DIRECTIONS:
Transcribe only part of the material below: the lines from the one containing "same_dev (lbio s)" through the one containing "wp (update_block b f) (fun _ st' =>", inclusive, exactly as written.

MATERIAL SHOWN:
Record binv (s : bst) : Prop := {
  bi_len : length (bufs s) = S NBUF;
  bi_ring : exists l, ring (nx s) (pv s) head l /\ l ≡ₚ seq 0 NBUF;
  bi_uniq : forall i j b, holds s i b -> holds s j b -> i = j;
  bi_wf : forall i, (i < NBUF)%nat -> bwf (disk s) (bufs s !!! i);
}.

(** The current process holds the lock of buffer [i], which contains block [b]. *)
Definition held (s : bst) (i : nat) (b : Z) : Prop :=
  holds s i b /\ b_lock (bufs s !!! i) = Sleeplock 1 (curpid s) /\ b_refcnt (bufs s !!! i) <> 0.

Lemma cached_Some s b i : cached s b = Some i -> holds s i b.
Proof.
  unfold cached. intros H. assert (i ∈ filter (fun i => holds s i b) (seq 0 NBUF)) as Hin.
  { destruct (filter _ _); [done|]. injection H as ->. by left. }
  by apply list_elem_of_filter in Hin as [? _].
Qed.

Lemma cached_None s b i : cached s b = None -> ~ holds s i b.
Proof.
  unfold cached. intros H Hi. assert (i ∈ filter (fun i => holds s i b) (seq 0 NBUF)) as Hin.
  { apply list_elem_of_filter. split; [done|]. apply elem_of_seq. destruct Hi as [? _]. lia. }
  destruct (filter _ _); [by apply elem_of_nil in Hin|done].
Qed.

Definition uniq (s : bst) : Prop := forall i j b, holds s i b -> holds s j b -> i = j.

Lemma holds_cached s b i : uniq s -> holds s i b -> cached s b = Some i.
Proof.
  intros Hu Hi. destruct (cached s b) as [j|] eqn:E.
  - f_equal. eapply Hu; [by apply cached_Some|done].
  - by destruct (cached_None s b i E).
Qed.

Lemma cached_ext s s' b : (forall i, holds s' i b <-> holds s i b) -> cached s' b = cached s b.
Proof. intros H. unfold cached. f_equal. by apply list_filter_iff. Qed.

(** The abstract state of a block in one tuple. *)
Definition babs (s : bst) (b : Z) : Z * bool * block := (refs s b, lockd s b, view s b).
Definition binfo (x : buf) : Z * bool * block :=
  (b_refcnt x, nz (locked (b_lock x)), b_data x).

Lemma babs_holds s i b : uniq s -> holds s i b -> babs s b = binfo (bufs s !!! i).
Proof. intros Hu Hi. unfold babs, refs, lockd, view. by rewrite (holds_cached s b i). Qed.

Lemma babs_none s b : (forall i, ~ holds s i b) -> babs s b = (0, false, dblk (disk s) b).
Proof.
  intros H. unfold babs, refs, lockd, view. destruct (cached s b) as [i|] eqn:E; [|done].
  by destruct (H i (cached_Some _ _ _ E)).
Qed.

Lemma babs_ext s s' b :
  disk s' = disk s -> (forall i, holds s' i b <-> holds s i b) ->
  (forall i, holds s i b -> binfo (bufs s' !!! i) = binfo (bufs s !!! i)) ->
  babs s' b = babs s b.
Proof.
  intros Hd Hh Hi. unfold babs, refs, lockd, view. rewrite (cached_ext s s' b Hh), Hd.
  destruct (cached s b) as [i|] eqn:E; [|done]. specialize (Hi i (cached_Some _ _ _ E)).
  by injection Hi as -> -> ->.
Qed.

(** ** Updates of one buffer *)

Lemma bufs_upd s i f j : (i < length (bufs s))%nat ->
  bufs (upd i f s) !!! j = if decide (i = j) then f (bufs s !!! i) else bufs s !!! j.
Proof.
  intros Hi. unfold upd. cbn. rewrite !list_lookup_total_alt. case_decide as E.
  - subst j. rewrite list_lookup_alter_eq. by destruct (lookup_lt_is_Some_2 _ _ Hi) as [x ->].
  - by rewrite list_lookup_alter_ne.
Qed.

Lemma length_upd s i f : length (bufs (upd i f s)) = length (bufs s).
Proof. apply length_alter. Qed.

Lemma ring_ext f g f' g' h l :
  (forall i, f' i = f i) -> (forall i, g' i = g i) -> ring f g h l -> ring f' g' h l.
Proof. intros Hf Hg. apply seg_ext; auto. Qed.

Lemma wp_updb i f Q s : Q tt (upd i f s) -> wp (updb i f) Q s.
Proof. done. Qed.
Lemma wp_getb i Q s : Q (bufs s !!! i) s -> wp (getb i) Q s.
Proof. done. Qed.

Ltac bio_step :=
  match goal with
  | |- wp (bind _ _) _ _ => apply wp_bind
  | |- wp (ret _) _ _ => apply wp_ret
  | |- wp (gets _) _ _ => apply wp_gets
  | |- wp (modify _) _ _ => apply wp_modify
  | |- wp (getb _) _ _ => apply wp_getb
  | |- wp (updb _ _) _ _ => apply wp_updb
  end.
Ltac bio_steps := repeat bio_step.

(** Changing a buffer without moving it in the list. *)
Lemma binv_replace s i f :
  let y := f (bufs s !!! i) in
  binv s -> (i < NBUF)%nat ->
  b_prev y = b_prev (bufs s !!! i) -> b_next y = b_next (bufs s !!! i) -> bwf (disk s) y ->
  (forall j, b_dev y = ROOTDEV -> holds s j (b_blockno y) -> j = i) ->
  binv (upd i f s) /\
  (forall j b, holds (upd i f s) j b <->
     if decide (i = j) then b_dev y = ROOTDEV /\ b_blockno y = b else holds s j b) /\
  forall b, babs (upd i f s) b =
    if decide (b_dev y = ROOTDEV /\ b_blockno y = b) then binfo y
    else if decide (holds s i b) then (0, false, dblk (disk s) b) else babs s b.
Proof.
  intros y [Hlen (l & Hr & Hl) Hu Hwf] Hi Hp Hn Hw Hy.
  assert (forall j, bufs (upd i f s) !!! j = if decide (i = j) then y else bufs s !!! j) as Hupd.
  { intros j. apply bufs_upd. rewrite Hlen. lia. }
  assert (forall j b, holds (upd i f s) j b <->
     if decide (i = j) then b_dev y = ROOTDEV /\ b_blockno y = b else holds s j b) as Hh.
  { intros j b. unfold holds. rewrite Hupd. case_decide; [subst j; tauto|done]. }
  assert (uniq (upd i f s)) as Hu'.
  { intros j k b. rewrite !Hh. repeat case_decide; subst; try done.
    - intros [? <-] ?. symmetry. by apply Hy.
    - intros ? [? <-]. by apply Hy.
    - apply Hu. }
  split; [|split; [done|]].
  - split; [by rewrite length_upd| |done|].
    + exists l. split; [|done]. apply (ring_ext (nx s) (pv s)); [| |done];
        intros j; unfold nx, pv; rewrite Hupd; case_decide; by subst.
    + intros j Hj. rewrite Hupd. case_decide; [done|]. by apply Hwf.
  - intros b. case_decide as Hyb; [|case_decide as Hib].
    + rewrite (babs_holds _ i); [by rewrite Hupd, decide_True|done|]. by rewrite Hh, decide_True.
    + apply (babs_none (upd i f s)). intros j. rewrite Hh. case_decide; [done|].
      intros Hj. by pose proof (Hu _ _ _ Hib Hj).
    + apply babs_ext; [done| |].
      * intros j. rewrite Hh. case_decide; [subst; tauto|done].
      * intros j Hj. rewrite Hupd. case_decide; [by subst|done].
Qed.
(* ===== verification/LogInv.v ===== *)
(** * Correctness of the log

    The invariant of the log between file-system operations, the writes a commit
    sends to the disk, and crash safety: after a crash at any point of a commit,
    recovery leaves the disk with all of the transaction or none of it. *)

From stdpp Require Import base list gmap strings.
From Stdlib Require Import ZArith Lia.
From S2P Require Import Prelude Mem Sleeplock Bio BioInv Log.

#[local] Open Scope Z_scope.

Lemma wp_bio {A} (c : M bst A) Q s :
  wp c (fun a b => Q a (Lst b (llog s))) (lbio s) -> wp (bio c) Q s.
Proof. apply (wp_zoom lbio set_lbio). Qed.
Lemma wp_getl {A} (f : log -> A) Q s : Q (f (llog s)) s -> wp (getl f) Q s.
Proof. done. Qed.
Lemma wp_updl f Q s : Q tt (Lst (lbio s) (f (llog s))) -> wp (updl f) Q s.
Proof. done. Qed.

Ltac log_step :=
  match goal with
  | |- wp (bind _ _) _ _ => apply wp_bind
  | |- wp (ret _) _ _ => apply wp_ret
  | |- wp (getl _) _ _ => apply wp_getl
  | |- wp (updl _) _ _ => apply wp_updl
  | |- wp (bio _) _ _ => apply wp_bio
  end.
Ltac log_steps := repeat log_step; cbn [llog lbio].

Lemma babs_eq s b r l v : babs s b = (r, l, v) <-> refs s b = r /\ lockd s b = l /\ view s b = v.
Proof. unfold babs. split; [intros E; by injection E|by intros (-> & -> & ->)]. Qed.

(** ** Copying one block to another through the cache *)

(** Only the blocks in [R] are in use. *)
Definition in_use (s : bst) (R : list Z) : Prop := forall b, refs s b <> 0 -> b ∈ R.

Section copy.
Context (s : bst) (x y : Z).
Hypothesis (Hb : binv s) (Hxy : x <> y).
Hypothesis (Hlx : lockd s x = false) (Hly : lockd s y = false).
Hypothesis (Hrx : refs s x < 2 ^ 31) (Hry : refs s y < 2 ^ 31).

(** Both blocks have been read and are locked. *)
Definition both (i j : nat) (s2 : bst) : Prop :=
  binv s2 /\ held s2 i x /\ held s2 j y /\ i <> j /\ same_dev s s2 /\
  forall b, babs s2 b = if decide (b = x) then (refs s x + 1, true, view s x)
    else if decide (b = y) then (refs s y + 1, true, view s y) else babs s b.

Lemma bread_first R :
  in_use s R -> (length R < NBUF)%nat -> wp (bread ROOTDEV x) (fun i s1 => bread_post s x i s1) s.
Proof.
  intros HR Hlen. apply bread_spec; [done|done|lia|]. right. by eapply room_free.
Qed.

Lemma bread_second R i s1 :
  bread_post s x i s1 -> in_use s R -> refs s y <> 0 \/ (length R < NBUF - 1)%nat ->
  wp (bread ROOTDEV y) (fun j s2 => both i j s2) s1.
Proof.
  intros (Hb1 & Hi & Hd1 & Ha1 & _) HR Hroom.
  assert (babs s1 y = babs s y) as Ey by (by rewrite Ha1, decide_False).
  apply babs_eq in Ey as (Ery & Ely & Evy).
  eapply wp_mono; [apply bread_spec; [done|congruence|rewrite Ery; lia|]|].
  - rewrite Ery. destruct Hroom as [?|Hroom]; [by left|right].
    apply (room_free s1 (x :: R)); [done| |simpl; lia].
    intros b Hr. specialize (Ha1 b). destruct (decide (b = x)) as [->|]; [by left|].
    right. apply HR. apply babs_eq in Ha1 as [<- _]. done.
  - intros j s2 (Hb2 & Hj & Hd2 & Ha2 & Hk2). split_and!; try done.
    + by apply Hk2.
    + intros <-. destruct Hj as ((_ & _ & Hjy) & _). destruct (Hk2 i x Hi) as ((_ & _ & Hix) & _). congruence.
    + destruct Hd1 as (? & ? & ?), Hd2 as (? & ? & ?). split_and!; congruence.
    + intros b. rewrite Ha2, Ery, Evy. destruct (decide (b = y)) as [->|].
      * by rewrite decide_False by done.
      * rewrite Ha1. done.
Qed.
(* ===== verification/LogProps.v ===== *)
(** * What the log guarantees (kernel/log.c, kernel/bio.c)

    A file-system operation as the rest of the kernel uses the log: [begin_op], a
    number of block updates ([bread], modify, [log_write], [brelse]), [end_op].  The
    operation is atomic with respect to crashes and durable when it returns; three
    operations that the log admits together may nevertheless overflow it. *)

From stdpp Require Import base list gmap strings.
From Stdlib Require Import ZArith Lia.
From S2P Require Import Prelude Mem Sleeplock Bio BioInv Log LogInv.

#[local] Open Scope Z_scope.

(** The idiom of the comment above [log_write]. *)
Definition update_block (b : Z) (f : block -> block) : M lst unit :=
  i <- bio (bread ROOTDEV b) ;;
  bio (write_data i f) ;;;
  log_write i ;;;
  bio (brelse i).

Fixpoint update_blocks (ws : list (Z * (block -> block))) : M lst unit :=
  match ws with
  | [] => ret tt
  | (b, f) :: ws' => update_block b f ;;; update_blocks ws'
  end.

Definition operation (ws : list (Z * (block -> block))) : M lst unit :=
  begin_op ;;; update_blocks ws ;;; end_op.

(** The contents of the blocks after the updates. *)
Fixpoint updated (ws : list (Z * (block -> block))) (v : Z -> block) : Z -> block :=
  match ws with
  | [] => v
  | (b, f) :: ws' => updated ws' (fun b' => if decide (b' = b) then f (v b) else v b')
  end.

(** No operation is running and the log is empty. *)
Definition quiet_log (s : lst) : Prop :=
  linv s [] /\ lh_n (llog s) = 0 /\ l_outstanding (llog s) = 0 /\ l_committing (llog s) = 0.

Definition same_geometry (l l' : log) : Prop := l_start l' = l_start l /\ l_size l' = l_size l.

(** ** Updates *)

(** After some updates: they are in the transaction and in the cache, not on disk. *)
Definition in_txn (s s' : lst) (v : Z -> block) (n : nat) : Prop :=
  linv s' [] /\ same_geometry (llog s) (llog s') /\ l_outstanding (llog s') = 1 /\
  l_committing (llog s') = 0 /\ (length (txn (llog s')) <= n)%nat /\
  same_dev (lbio s) (lbio s') /\ forall b, view (lbio s') b = v b.

Lemma home_geometry l l' b : same_geometry l l' -> home l b -> home l' b.
Proof. intros [E1 E2] [Hb Hn]. split; [done|]. unfold in_log in *. by rewrite E1, E2. Qed.

Lemma update_block_spec s st v n b f :
  in_txn s st v n -> home (llog s) b ->
  Z.of_nat n + 1 < LOGSIZE -> Z.of_nat n + 1 <= l_size (llog s) - 1 ->
  wp (update_block b f) (fun _ st' =>
    in_txn s st' (fun b' => if decide (b' = b) then f (v b) else v b') (S n)) st.
Proof.
  intros (Hinv & Hg & Ho & Hc & Hlen & Hd & Hv) Hb Hn Hsz. unfold update_block.
  pose proof Hinv as [_ Hgeo Hnn _ _ _ _]. pose proof (length_txn _ Hgeo ltac:(lia)) as Htl.
  destruct Hg as [Eg1 Eg2].
  apply wp_bind. eapply wp_mono; [apply (log_bread_spec st [] b Hinv); [apply not_elem_of_nil|]|].
  { change (Z.of_nat NBUF) with 30. unfold LOGSIZE, MAXOPBLOCKS in Hn. simpl. lia. }
  intros i s1 (H1 & E1 & Hh1 & D1 & V1 & _).
  apply wp_bind. eapply wp_mono; [by apply (log_write_data_spec s1 [b] i b f)|].
  intros [] s2 (H2 & E2 & D2 & V2 & K2). rewrite E1 in E2.
  apply wp_bind. eapply wp_mono; [apply (log_write_spec s2 [b] i b); rewrite ?E2; try done; try lia|].
  { by apply K2. } { by eapply home_geometry. } { by left. }
  intros [] s3 (H3 & T3 & S3 & Z3 & O3 & C3 & D3 & V3 & K3). rewrite E2 in *.
  eapply wp_mono; [apply (log_brelse_spec s3 [] i b); try done|].
  { apply not_elem_of_nil. } { by apply K3, K2. }
  { left. rewrite T3. unfold add_txn. case_decide; [done|]. rewrite elem_of_app. right. by left. }
  intros [] s4 (H4 & E4 & D4 & V4 & _). unfold in_txn, same_geometry. rewrite E4.
  split_and!; [done|congruence|congruence|congruence|congruence| | |].
  - rewrite T3. unfold add_txn. case_decide; [lia|]. rewrite length_app. simpl. lia.
  - unfold same_dev in *. destruct Hd as (? & ? & ?), D1 as (? & ? & ?), D2 as (? & ? & ?), D3 as (? & ? & ?),
      D4 as (? & ? & ?). split_and!; congruence.
  - intros b'. rewrite V4, V3, V2, !V1, !Hv. done.
Qed.

Lemma updated_ext ws v v' b : (forall b, v b = v' b) -> updated ws v b = updated ws v' b.
Proof.
  revert v v'. induction ws as [|[b0 f] ws IH]; intros v v' E; [done|]. simpl. apply IH.
  intros b'. case_decide; [by rewrite E|done].
Qed.

Lemma update_blocks_spec s st v n ws :
  in_txn s st v n -> Forall (fun w => home (llog s) w.1) ws ->
  Z.of_nat (n + length ws) < LOGSIZE -> Z.of_nat (n + length ws) <= l_size (llog s) - 1 ->
  wp (update_blocks ws) (fun _ st' => in_txn s st' (updated ws v) (n + length ws)) st.
Proof.
  revert st v n. induction ws as [|[b f] ws IH]; intros st v n Hin Hh Hn Hsz; cbn [update_blocks length] in *.
  - apply wp_ret. by rewrite Nat.add_0_r.
  - apply Forall_cons in Hh as [Hb Hh]. apply wp_bind.
    eapply wp_mono; [apply (update_block_spec s st v n b f Hin Hb); lia|]. intros [] st' Hin'. cbn [updated].
    replace (n + S (length ws))%nat with (S n + length ws)%nat by lia. apply IH; [done|done|lia|lia].
Qed.

(** ** Atomicity *)

(** Recovery on a disk: booting it leaves the blocks outside the log with contents
    [v]. *)
Definition recovers_to (start size : Z) (d : gmap Z block) (v : Z -> block) : Prop :=
  forall pid, wp (boot start size) (fun _ s => linv s [] /\ lh_n (llog s) = 0 /\
    forall b, ~ (start <= b < start + size) -> dblk (disk (lbio s)) b = v b) (rebooted d pid).

Lemma recovers_ext start size d v v' :
  (forall b, v b = v' b) -> recovers_to start size d v -> recovers_to start size d v'.
Proof.
  intros E H pid. specialize (H pid). revert H. generalize (boot start size). intros c H.
  eapply wp_mono; [exact H|]. intros [] s' (? & ? & Hb). split_and!; [done..|].
  intros b Hb'. rewrite Hb by exact Hb'. apply E.
Qed.

Lemma crash_atomic s k :
  linv s [] ->
  recovers_to (l_start (llog s)) (l_size (llog s)) (crash_disk s k) (dblk (disk (lbio s))) \/
  recovers_to (l_start (llog s)) (l_size (llog s)) (crash_disk s k) (view (lbio s)).
Proof.
  intros Hinv. destruct (decide (k <= Z.to_nat (lh_n (llog s)))%nat) as [Hk|Hk]; [left|right];
    intros pid; (eapply wp_mono; [by apply (crash_recover s k pid)|]); intros [] s' (L & E & Hd);
    (split_and!; [done|done|]); intros b Hb; rewrite Hd by exact Hb; by case_decide.
Qed.

Lemma begin_op_spec s :
  quiet_log s -> wp begin_op (fun _ s' => in_txn s s' (view (lbio s)) 0) s.
Proof.
  intros (Hinv & Hn & Ho & Hc). unfold begin_op. apply wp_bind.
  eapply wp_mono; [apply begin_pass_spec|]. intros ok s'. rewrite Hc, Hn, Ho.
  change (nz 0 || (LOGSIZE <? 0 + (0 + 1) * MAXOPBLOCKS)) with false. cbv iota. intros [-> ->]. apply wp_ret.
  unfold in_txn, same_geometry. cbn [lbio llog]. split_and!; try done.
  - destruct Hinv. by constructor.
  - cbn. unfold txn. cbn. rewrite Hn. simpl. lia.
Qed.

(** C1: A file-system operation of at most MAXOPBLOCKS block updates, bracketed by
    [begin_op] and [end_op] on a quiet log, returns; when it has returned all its
    updates are on disk, and the log is quiet again.  If the machine stops after any
    number [k] of the disk writes it performs, recovery finds either no update or all
    of them. *)
Theorem operation_crash_atomic s ws :
  quiet_log s -> Forall (fun w => home (llog s) w.1) ws ->
  Z.of_nat (length ws) <= MAXOPBLOCKS -> Z.of_nat (length ws) <= l_size (llog s) - 1 ->
  wp (operation ws) (fun _ s' =>
    quiet_log s' /\ same_geometry (llog s) (llog s') /\
    (forall b, ~ in_log (llog s) b ->
      dblk (disk (lbio s')) b = updated ws (dblk (disk (lbio s))) b) /\
    exists hw, hist (lbio s') = hist (lbio s) ++ hw /\
      disk (lbio s') = apply_writes hw (disk (lbio s)) /\
      forall k, let d := apply_writes (take k hw) (disk (lbio s)) in
        recovers_to (l_start (llog s)) (l_size (llog s)) d (dblk (disk (lbio s))) \/
        recovers_to (l_start (llog s)) (l_size (llog s)) d (updated ws (dblk (disk (lbio s))))) s.
Proof.
  intros Hq Hh Hlen Hsz. unfold operation. apply wp_bind.
  eapply wp_mono; [by apply begin_op_spec|]. intros [] s0 H0. apply wp_bind.
  eapply wp_mono; [apply (update_blocks_spec s s0 _ 0 ws H0 Hh); unfold MAXOPBLOCKS, LOGSIZE, MAXOPBLOCKS in *; lia|].
  intros [] s1 (Hinv & [Eg1 Eg2] & Ho & Hc & _ & (Ed & Eh & _) & Hv).
  assert (forall b, view (lbio s1) b = updated ws (dblk (disk (lbio s))) b) as Hview.
  { intros b. rewrite Hv. apply updated_ext. intros b'. symmetry. apply durable_empty; apply Hq. }
  eapply wp_mono; [by apply (end_op_last s1)|].
  intros [] s2 (Hinv2 & Ho2 & Hc2 & Hn2 & Es2 & Ez2 & _ & Hh2 & Hd2 & Hdur & Hv2).
  split_and!; [done|unfold same_geometry; split; congruence| |].
  - intros b Hb. rewrite Hdur, Hv2; [apply Hview|]. unfold in_log in *. by rewrite Eg1, Eg2.
  - exists (commit_writes s1). rewrite Hh2, Hd2, Eh, Ed. split_and!; [done..|]. intros k.
    destruct (crash_atomic s1 k Hinv) as [H|H]; unfold crash_disk in H; rewrite Eg1, Eg2, ?Ed in H; [by left|right].
    exact (recovers_ext _ _ _ _ _ Hview H).
Qed.

Definition ex_fill (v : Z) : block -> block := fun d => wr32 d 0 v.
Definition ex_log : log := Log 2 30 0 0 ROOTDEV 0 (replicate (Z.to_nat LOGSIZE) 0).

Lemma ex_boot : wp (boot 2 30) (fun _ s => quiet_log s /\ same_geometry ex_log (llog s)) (rebooted ∅ 1).
Proof.
  eapply wp_mono; [apply (boot_spec ∅ 1 ex_log [] (fun _ => ∅)); try done|].
  - constructor.
  - intros [] s (Hi & E1 & E2 & Ho & Hc & Hn & _). by split.
Qed.

Lemma operation_crash_atomic_witness :
  wp (boot 2 30) (fun _ s =>
    wp (operation [(45, ex_fill 7); (46, ex_fill 8)]) (fun _ s' => quiet_log s' /\
      dblk (disk (lbio s')) 46 = updated [(45, ex_fill 7); (46, ex_fill 8)] (dblk (disk (lbio s))) 46) s)
    (rebooted ∅ 1).
Proof.
  eapply wp_mono; [exact ex_boot|]. intros [] s (Hq & E1 & E2). cbn in E1, E2.
  eapply wp_mono; [apply (operation_crash_atomic s); [exact Hq| | |rewrite E2; cbn; lia]|].
  - repeat constructor; cbn; unfold in_log; rewrite ?E1, ?E2; lia.
  - cbn. unfold MAXOPBLOCKS. lia.
  - intros [] s' (Hq' & _ & Hd & _). split; [exact Hq'|]. apply Hd. unfold in_log. rewrite E1, E2. lia.
Defined.

(** ** Admission *)

(** [k] operations that the log admits together, then the updates of all of them. *)
Fixpoint begin_ops (k : nat) : M lst unit :=
  match k with O => ret tt | S k' => begin_op ;;; begin_ops k' end.

Definition ex_updates (n : nat) : list (Z * (block -> block)) :=
  map (fun i => (45 + Z.of_nat i, ex_fill (Z.of_nat i))) (seq 0 n).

RESPONSE:
  same_dev (lbio s) (lbio s') /\ forall b, view (lbio s') b = v b.

Lemma home_geometry l l' b : same_geometry l l' -> home l b -> home l' b.
Proof. intros [E1 E2] [Hb Hn]. split; [done|]. unfold in_log in *. by rewrite E1, E2. Qed.

Lemma update_block_spec s st v n b f :
  in_txn s st v n -> home (llog s) b ->
  Z.of_nat n + 1 < LOGSIZE -> Z.of_nat n + 1 <= l_size (llog s) - 1 ->
  wp (update_block b f) (fun _ st' =>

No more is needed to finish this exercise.